** Opening DATASET RECORDS block **

Definition encode (self : t MAX_PROPERTIES) (buffer : list Z) (buffer_len : Z)
  : outcome BufferError Z * list Z :=
  run_writer (
    property_len_enc ← lift (encode (property_len self));
    property_len_len ← lift (len property_len_enc);
    rm_ln ← lift (property_len self +u32 wrap 32 property_len_len);
    rm_ln ← lift (rm_ln +u32 3);
    write_u8 (fixed_header self) ;;;
    write_variable_byte_int rm_ln ;;;
    write_u16 (packet_identifier self) ;;;
    write_u8 (reason_code self) ;;;
    write_variable_byte_int (property_len self) ;;;
    write_properties (properties self)) buffer buffer_len.

Definition decode : M (t MAX_PROPERTIES * BuffReader.t) BufferError unit :=
  x ← decode_fixed_header;
  if bool_decide (x ≠ PacketType.Pubcomp) then throw PacketTypeMismatch
  else
    v ← on_snd BuffReader.read_u16;
    on_fst (modify (set_packet_identifier v)) ;;;
    v ← on_snd BuffReader.read_u8;
    on_fst (modify (set_reason_code v)) ;;;
    decode_properties.

(** *** Specification *)

Definition rem_len (self : t MAX_PROPERTIES) : Z :=
  property_len self + zlen (vbi_bytes (property_len self)) + 3.

Definition wf (self : t MAX_PROPERTIES) : Prop :=
  byte_ok (fixed_header self)
  /\ PacketType.from_u8 (fixed_header self) = PacketType.Pubcomp
  /\ 0 <= packet_identifier self < 2 ^ 16 /\ byte_ok (reason_code self)
  /\ vbi_ok (rem_len self)
  /\ properties_wf MAX_PROPERTIES (property_len self) (properties self).

Definition bytes (self : t MAX_PROPERTIES) : list Z :=
  [fixed_header self] ++ vbi_bytes (rem_len self)
  ++ be_bytes 2 (packet_identifier self) ++ [reason_code self]
  ++ vbi_bytes (property_len self) ++ Property.list_bytes (properties self).

Lemma pubcomp_bytes_framed self : wf self -> framed (bytes self).
Proof.
  intros (Hh & Ht & Hi & Hr & Hrl & Hps). unfold bytes.
  eexists _, (rem_len self), _. split; [reflexivity|split; [done|split]].
  - unfold rem_len. zlen. rewrite (zlen_properties _ _ _ Hps). lia.
  - by bytes.
Qed.

Lemma pubcomp_encode_bytes self : wf self -> encodes (encode self) (bytes self).
Proof.
  intros (Hh & Ht & Hi & Hr & Hrl & Hps). pose proof (properties_wf_len _ _ _ Hps).
  unfold rem_len in Hrl.
  apply writes_encodes. encode_sums. unfold bytes, rem_len. encode_fields.
  eauto with writes.
Qed.

Lemma pubcomp_decode_bytes self :
  wf self -> Forall plain (properties self) ->
  decodes decode new (bytes self) tt (set_remaining_len (rem_len self) self).
Proof.
  intros (Hh & Ht & Hi & Hr & Hrl & Hps) Hpl.
  unfold decode, bytes.
  change ([fixed_header self] ++ vbi_bytes (rem_len self) ++ ?l)
    with ((fixed_header self :: vbi_bytes (rem_len self)) ++ l).
  eapply decodes_bind; [by apply decode_fixed_header_decodes|].
  rewrite Ht, bool_decide_eq_false_2 by auto.
  eapply decodes_read; [by auto with reads|]. apply decodes_modify.
  eapply decodes_read; [by auto with reads|]. apply decodes_modify.
  apply decode_properties_self; [done..|]. destruct self; cbn in *. by f_equal.
Qed.

Lemma pubcomp_decode_ends : ends decode.
Proof. unfold decode. repeat ends_step. Qed.
End packet.
End PubcompPacket.

(** ** Properties *)

(** PUBACK: encoding then decoding gives the packet back, with its
    remaining length filled in. *)
Theorem puback_roundtrip `{Profile} `{HeaplessVec} MAX (p : PubackPacket.t MAX)
  (Hp : PubackPacket.wf p) (Hpl : Forall plain (PubackPacket.properties p)) :
  roundtrips (PubackPacket.encode p) PubackPacket.decode PubackPacket.new
    (PubackPacket.bytes p) (set_remaining_len (PubackPacket.rem_len p) p).
Proof.
  apply encode_decode_roundtrips; [by apply PubackPacket.puback_encode_bytes|
    by apply PubackPacket.puback_decode_bytes|by apply framed_bytes, PubackPacket.puback_bytes_framed].
Qed.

** Closing DATASET RECORDS block **

-- ASSIGNMENT --
The material above is to be transcribed in full, exactly as it stands.

-- PROBLEM SOLUTION --
Definition encode (self : t MAX_PROPERTIES) (buffer : list Z) (buffer_len : Z)
  : outcome BufferError Z * list Z :=
  run_writer (
    property_len_enc ← lift (encode (property_len self));
    property_len_len ← lift (len property_len_enc);
    rm_ln ← lift (property_len self +u32 wrap 32 property_len_len);
    rm_ln ← lift (rm_ln +u32 3);
    write_u8 (fixed_header self) ;;;
    write_variable_byte_int rm_ln ;;;
    write_u16 (packet_identifier self) ;;;
    write_u8 (reason_code self) ;;;
    write_variable_byte_int (property_len self) ;;;
    write_properties (properties self)) buffer buffer_len.

Definition decode : M (t MAX_PROPERTIES * BuffReader.t) BufferError unit :=
  x ← decode_fixed_header;
  if bool_decide (x ≠ PacketType.Pubcomp) then throw PacketTypeMismatch
  else
    v ← on_snd BuffReader.read_u16;
    on_fst (modify (set_packet_identifier v)) ;;;
    v ← on_snd BuffReader.read_u8;
    on_fst (modify (set_reason_code v)) ;;;
    decode_properties.

(** *** Specification *)

Definition rem_len (self : t MAX_PROPERTIES) : Z :=
  property_len self + zlen (vbi_bytes (property_len self)) + 3.

Definition wf (self : t MAX_PROPERTIES) : Prop :=
  byte_ok (fixed_header self)
  /\ PacketType.from_u8 (fixed_header self) = PacketType.Pubcomp
  /\ 0 <= packet_identifier self < 2 ^ 16 /\ byte_ok (reason_code self)
  /\ vbi_ok (rem_len self)
  /\ properties_wf MAX_PROPERTIES (property_len self) (properties self).

Definition bytes (self : t MAX_PROPERTIES) : list Z :=
  [fixed_header self] ++ vbi_bytes (rem_len self)
  ++ be_bytes 2 (packet_identifier self) ++ [reason_code self]
  ++ vbi_bytes (property_len self) ++ Property.list_bytes (properties self).

Lemma pubcomp_bytes_framed self : wf self -> framed (bytes self).
Proof.
  intros (Hh & Ht & Hi & Hr & Hrl & Hps). unfold bytes.
  eexists _, (rem_len self), _. split; [reflexivity|split; [done|split]].
  - unfold rem_len. zlen. rewrite (zlen_properties _ _ _ Hps). lia.
  - by bytes.
Qed.

Lemma pubcomp_encode_bytes self : wf self -> encodes (encode self) (bytes self).
Proof.
  intros (Hh & Ht & Hi & Hr & Hrl & Hps). pose proof (properties_wf_len _ _ _ Hps).
  unfold rem_len in Hrl.
  apply writes_encodes. encode_sums. unfold bytes, rem_len. encode_fields.
  eauto with writes.
Qed.

Lemma pubcomp_decode_bytes self :
  wf self -> Forall plain (properties self) ->
  decodes decode new (bytes self) tt (set_remaining_len (rem_len self) self).
Proof.
  intros (Hh & Ht & Hi & Hr & Hrl & Hps) Hpl.
  unfold decode, bytes.
  change ([fixed_header self] ++ vbi_bytes (rem_len self) ++ ?l)
    with ((fixed_header self :: vbi_bytes (rem_len self)) ++ l).
  eapply decodes_bind; [by apply decode_fixed_header_decodes|].
  rewrite Ht, bool_decide_eq_false_2 by auto.
  eapply decodes_read; [by auto with reads|]. apply decodes_modify.
  eapply decodes_read; [by auto with reads|]. apply decodes_modify.
  apply decode_properties_self; [done..|]. destruct self; cbn in *. by f_equal.
Qed.

Lemma pubcomp_decode_ends : ends decode.
Proof. unfold decode. repeat ends_step. Qed.
End packet.
End PubcompPacket.

(** ** Properties *)

(** PUBACK: encoding then decoding gives the packet back, with its
    remaining length filled in. *)
Theorem puback_roundtrip `{Profile} `{HeaplessVec} MAX (p : PubackPacket.t MAX)
  (Hp : PubackPacket.wf p) (Hpl : Forall plain (PubackPacket.properties p)) :
  roundtrips (PubackPacket.encode p) PubackPacket.decode PubackPacket.new
    (PubackPacket.bytes p) (set_remaining_len (PubackPacket.rem_len p) p).
Proof.
  apply encode_decode_roundtrips; [by apply PubackPacket.puback_encode_bytes|
    by apply PubackPacket.puback_decode_bytes|by apply framed_bytes, PubackPacket.puback_bytes_framed].
Qed.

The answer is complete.